O analista enfim olhou para o relógio de bolso e informou ao novo paciente que a sessão estava encerrada. O jovem levantou-se um tanto lentamente, como se quisesse permanecer deitado mais um instante. Já de pé, o médico achegou-se frente a ele e, antes que se retirasse, lhe disse:

- A felicidade, caro Franz, é um problema individual. Nesse campo, nenhum conselho é lá muito válido. Afinal, cada um deve procurar, por seus próprios meios, tornar-se feliz. No mais, em última instância, precisamos amar. Amar para não adoecer.

O escritor, por alguns segundos e em silêncio, olhou fixamente no fundo dos olhos do médico. Depois estendeu-lhe a mão, apertou-a com firmeza, despediu-se, vestiu o casaco, pôs o chapéu na cabeça e deixou o consultório com a mesma discrição com que entrara. Logo após sua saída, aparece a secretária para avisar que aquele tinha sido o último atendimento do dia.

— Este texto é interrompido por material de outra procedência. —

(* ===== verification/ParserPrint.v ===== *)
(** * ParserPrint: what is printed is parsed back

    A printer for the expressions and the data-changing statements of the
    dialect, with as few parentheses as the grammar's precedences allow, and
    the proof that lexing and parsing its text gives the tree it came from. *)
From Stdlib Require Import ZArith Lia Strings.Byte Strings.String.
From stdpp Require Import base numbers option list.
From S2P Require Import Prelude Ast Value Lexer Datetime Expr Parser.
Import Ast Lexer Parser.
Local Open Scope string_scope.
Local Open Scope list_scope.

(** ** The text of tokens *)

Definition op_text (op : CmpOp) : str :=
  match op with
  | Eq => lit "=" | Ne => lit "<>" | Lt => lit "<" | Le => lit "<=" | Gt => lit ">" | Ge => lit ">="
  end.

(** A quote inside a literal is doubled. *)
Definition escape (s : str) : str := concat (map (fun c => if Byte.eqb c QUOTE then [QUOTE; QUOTE] else [c]) s).

Definition tok_text (t : Tok) : str :=
  match t with
  | Ident s => s
  | Int i => int_to_string i
  | Float _ => []
  | Text s => [QUOTE] ++ escape s ++ [QUOTE]
  | Star => lit "*" | Comma => lit "," | Dot => lit "." | Op op => op_text op | Param => lit "?"
  | LParen => lit "(" | RParen => lit ")" | LBracket => lit "[" | RBracket => lit "]"
  | Eof => []
  end.

Definition render (toks : list Tok) : str := concat (map (fun t => tok_text t ++ [x20]) toks).

Definition is_ident (s : str) : bool :=
  match s with c :: s' => ident_start c && forallb ident_char s' | [] => false end.
(** The fields of a statement that its core sets. *)
Definition core_ok (s : SelectStatement) : bool :=
  let '(mkSelect columns star table filter joins group_by aggregates _ _ _ _ having _) := s in
  (if star then bool_decide (columns = []) && bool_decide (aggregates = [])
   else negb (bool_decide (columns = [])) && forallb item_ok (entries columns aggregates) &&
        bool_decide (pr_aggregates (foldl push_item (mkProjection [] [] []) (entries columns aggregates)) = aggregates)) &&
  table_ok table && forallb join_ok joins && where_ok filter &&
  match having with Some e => condition_ok e && resolved e | None => true end.

Definition print_core (s : SelectStatement) : list Tok :=
  let '(mkSelect columns star table filter joins group_by aggregates _ _ _ _ having _) := s in
  print_projection star columns aggregates ++ kw "FROM" :: print_table_ref table ++
  concat (map print_join joins) ++ print_where filter ++ print_group group_by ++ print_having having.

Definition core_of (s : SelectStatement) : SelectStatement :=
  let '(mkSelect columns star table filter joins group_by aggregates _ _ _ _ having _) := s in
  mkSelect columns star table filter joins group_by aggregates [] [] None None having [].

Lemma begins_clauses f g h t rest : begins ["ORDER"; "LIMIT"] (t :: rest) ->
  begins ["WHERE"; "GROUP"; "HAVING"; "ORDER"; "LIMIT"] ((print_where f ++ print_group g ++ print_having h) ++ t :: rest).
Proof.
  intros Hb. destruct f as [e|]; [cbn; apply begins_kw; repeat constructor|].
  destruct g as [|c cs]; [|cbn; apply begins_kw; repeat constructor].
  destruct h as [e|]; [cbn; apply begins_kw; repeat constructor|]. cbn [app print_where print_group print_having].
  eapply begins_mono; [exact Hb|]. intros w Hw. do 3 right. exact Hw.
Qed.

Lemma eats_core s t rest : core_ok s = true -> begins ["ORDER"; "LIMIT"] (t :: rest) ->
  eats 0 (parse_select_core top) (print_core s) (t :: rest) (core_of s).
Proof.
  intros Hok Hb. destruct s as [columns star table filter joins group_by aggregates wins obs cos lim having ctes].
  cbn [core_ok print_core core_of] in *. rewrite !andb_true_iff in Hok. destruct Hok as ((((Hpr & Htb) & Hjs) & Hwh) & Hhv).
  destruct (begins_clauses filter group_by having t rest Hb) as (t1 & l1 & E1 & Ht1).
  assert (Hb1 : begins ["WHERE"; "GROUP"; "HAVING"; "ORDER"; "LIMIT"] (t1 :: l1)) by (rewrite <- E1; by apply begins_clauses).
  assert (Hj : exists t2 l2, concat (map print_join joins) ++ t1 :: l1 = t2 :: l2 /\ ends t2 = true).
  { destruct joins as [|[jt tb e] js]; [by apply (begins_ends _ _ Hb1)|]. destruct jt; cbn; eauto. }
  destruct Hj as (t2 & l2 & E2 & Ht2).
  assert (Hfold : foldl push_item (mkProjection [] [] []) (entries columns aggregates) = mkProjection columns aggregates []).
  { destruct (entries_push columns aggregates (mkProjection [] [] [])) as [Hc Hw].
    assert (Ha : pr_aggregates (foldl push_item (mkProjection [] [] []) (entries columns aggregates)) = aggregates).
    { destruct star; [|by rewrite !andb_true_iff, !bool_decide_eq_true in Hpr; destruct Hpr as [_ ?]].
      apply andb_true_iff in Hpr as [->%bool_decide_eq_true ->%bool_decide_eq_true]. done. }
    destruct (foldl _ _ _) as [pc pa pw]. cbn in *. by subst. }
  unfold parse_select_core. eapply eats_bind.
  { apply (eats_projection 0 star columns aggregates (kw "FROM")); [|done]. destruct star.
    - apply andb_true_iff in Hpr as [->%bool_decide_eq_true ->%bool_decide_eq_true]. done.
    - rewrite !andb_true_iff in Hpr. destruct Hpr as [[Hne%negb_true_iff%bool_decide_eq_false Hit] _]. done. }
  rewrite Hfold. cbn beta iota. apply eats_next.
  assert (Hfrom : is_word (kw "FROM") "from" = true) by done. rewrite Hfrom.
  eapply eats_bind; [rewrite <- app_assoc, E1, E2; by apply eats_table_ref|].
  eapply eats_bind; [rewrite E1; by apply eats_joins|].
  rewrite <- (app_nil_r (print_where filter ++ _)). eapply eats_bind.
  { apply eats_clauses; [done| |done]. destruct having; [by apply andb_true_iff in Hhv as [? _]|done]. }
  cbn beta iota. cbn [pr_columns pr_aggregates pr_window_funcs].
  replace (resolve_having_aliases aggregates <$> having) with having; [apply eats_ret|].
  destruct having as [e|]; [|done]. cbn. apply andb_true_iff in Hhv as [_ Hr]. by rewrite resolve_resolved.
Qed.

Lemma eats_no_operations t rest : begins ["ORDER"; "LIMIT"] (t :: rest) -> eats 0 parse_operations [] (t :: rest) [].
Proof.
  intros Hb. unfold parse_operations. eapply eats_loop; [apply loops_done|cbn; lia].
  intros pre. cbn [app]. rewrite app_nil_r. unfold mbind at 1, M_bind at 1, save. cbn beta iota.
  rewrite (bind_ok _ _ _ None (mk pre (t :: rest) 0)); [reflexivity|]. unfold parse_set_op. rewrite run_peek.
  rewrite !(begins_not _ _ _ _ _ Hb eq_refl) by reflexivity. reflexivity.
Qed.

(** What follows SELECT is not a list of literals. *)
Lemma no_literals pre t l d : is_word t "null" = false -> is_word t "true" = false -> is_word t "false" = false ->
  (t = Star \/ exists s, t = Ident s) ->
  try_parse_select_literal (mk pre (t :: l) d) = (Ok None, mk pre (t :: l) d).
Proof.
  intros H1 H2 H3 Ht.
  assert (Hlit : exists e, parse_literal (mk pre (t :: l) d) = (Err e, mk (pre ++ [t]) l d)).
  { eexists. unfold parse_literal. rewrite run_next. destruct Ht as [->|[s ->]]; [reflexivity|].
    rewrite H1, H2, H3. reflexivity. }
  destruct Hlit as [e Hlit]. unfold try_parse_select_literal, comma_list.
  assert (Hloop : forall (body : list SelectLiteralItem -> P (list SelectLiteralItem + list SelectLiteralItem)),
    body [] (mk pre (t :: l) d) = (Err e, mk (pre ++ [t]) l d) ->
    ts_loop body [] (mk pre (t :: l) d) = (Err e, mk (pre ++ [t]) l d)).
  { intros body Hb. unfold ts_loop. cbn [m_loop]. by apply bind_err. }
  rewrite Hloop by (apply bind_err, bind_err, Hlit).
  unfold mbind, M_bind, restore, mret, M_ret, set_pos, mk. cbn. rewrite <- app_assoc. reflexivity.
Qed.

Definition print_tail (s : SelectStatement) : list Tok :=
  print_orders (order_by s) ++ print_cosine (order_by_cosine s) ++ print_limit (limit s).

Lemma select_parts s : select_ok s = true ->
  core_ok s = true /\ orders_ok (order_by s) = true /\
  (match limit s with Some v => limit_ok v | None => true end) = true /\
  (match order_by_cosine s with Some c => name_ok (obc_column c) && limit_ok (k c) && Nat.eqb (param c) 1 | None => true end) = true /\
  forallb name_ok (group_by s) = true /\
  set_tail (order_by s) (order_by_cosine s) (limit s) (set_with_ctes [] (core_of s)) = s.
Proof.
  destruct s as [columns star table filter joins group aggregates windows obs cos lim having ctes].
  cbn [select_ok core_ok Ast.group_by Ast.order_by Ast.limit Ast.order_by_cosine core_of]. rewrite !andb_true_iff, !bool_decide_eq_true.
  intros ((((((((((Hw & Hc) & Hpr) & Htb) & Hjs) & Hwh) & Hgr) & Hhv) & Ho) & Hl) & Hcos).
  destruct windows; [|done]. destruct ctes; [|done]. repeat split; auto.
Qed.

Lemma print_select_parts s : print_select s = kw "SELECT" :: print_core s ++ print_tail s.
Proof. destruct s. cbn [print_select print_core print_tail Ast.order_by Ast.limit Ast.order_by_cosine]. unfold print_tail. cbn [Ast.order_by Ast.limit Ast.order_by_cosine]. f_equal. rewrite <- !app_assoc. f_equal. cbn [app]. rewrite <- !app_assoc. reflexivity. Qed.

Lemma begins_tail s rest : begins ["ORDER"; "LIMIT"] (print_tail s ++ Eof :: rest).
Proof.
  unfold print_tail. destruct (order_by s) as [|o os]; [|cbn; apply begins_kw; left].
  destruct (order_by_cosine s) as [c|]; [cbn; apply begins_kw; left|].
  destruct (limit s) as [v|]; [cbn; apply begins_kw; right; left|apply begins_eof].
Qed.

Lemma eats_select s : select_ok s = true ->
  eats 0 (parse_select_or_compound []) (print_core s ++ print_tail s) [Eof] (Select s).
Proof.
  intros Hs. destruct (select_parts s Hs) as (Hcore & Ho & Hl & Hc & _ & Hset).
  destruct (begins_tail s []) as (t & l & Et & Ht).
  assert (Hb : begins ["ORDER"; "LIMIT"] (t :: l)) by (rewrite <- Et; apply begins_tail).
  unfold parse_select_or_compound. eapply eats_bind; [rewrite Et; by apply eats_core|].
  eapply (eats_bind _ _ _ [] (print_tail s) _ []); [rewrite Et; by apply eats_no_operations|].
  rewrite <- (app_nil_r (print_tail s)). eapply eats_bind.
  - replace (order_by (set_with_ctes [] (core_of s)), limit _, order_by_cosine _) with (([], None, None) : tail_state) by by destruct s.
    by apply eats_select_tail.
  - cbn beta iota. rewrite Hset. apply eats_ret.
Qed.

- Dr. Freud, o paciente Franz Kafka terá uma nova sessão na quinta-feira da próxima semana, nesse mesmo horário. Achei a expressão daquele jovem meio perdida, o semblante pesado. O senhor acha que ele vai retornar?

- Deixemos isso para uma outra hora, Anna! A resposta à sua pergunta é tão incerta quanto saber se amanhã um de nós dois irá acordar resfriado. A única certeza que tenho agora, e posso lhe garantir, é que estou me dirigindo ao café. Queres me acompanhar?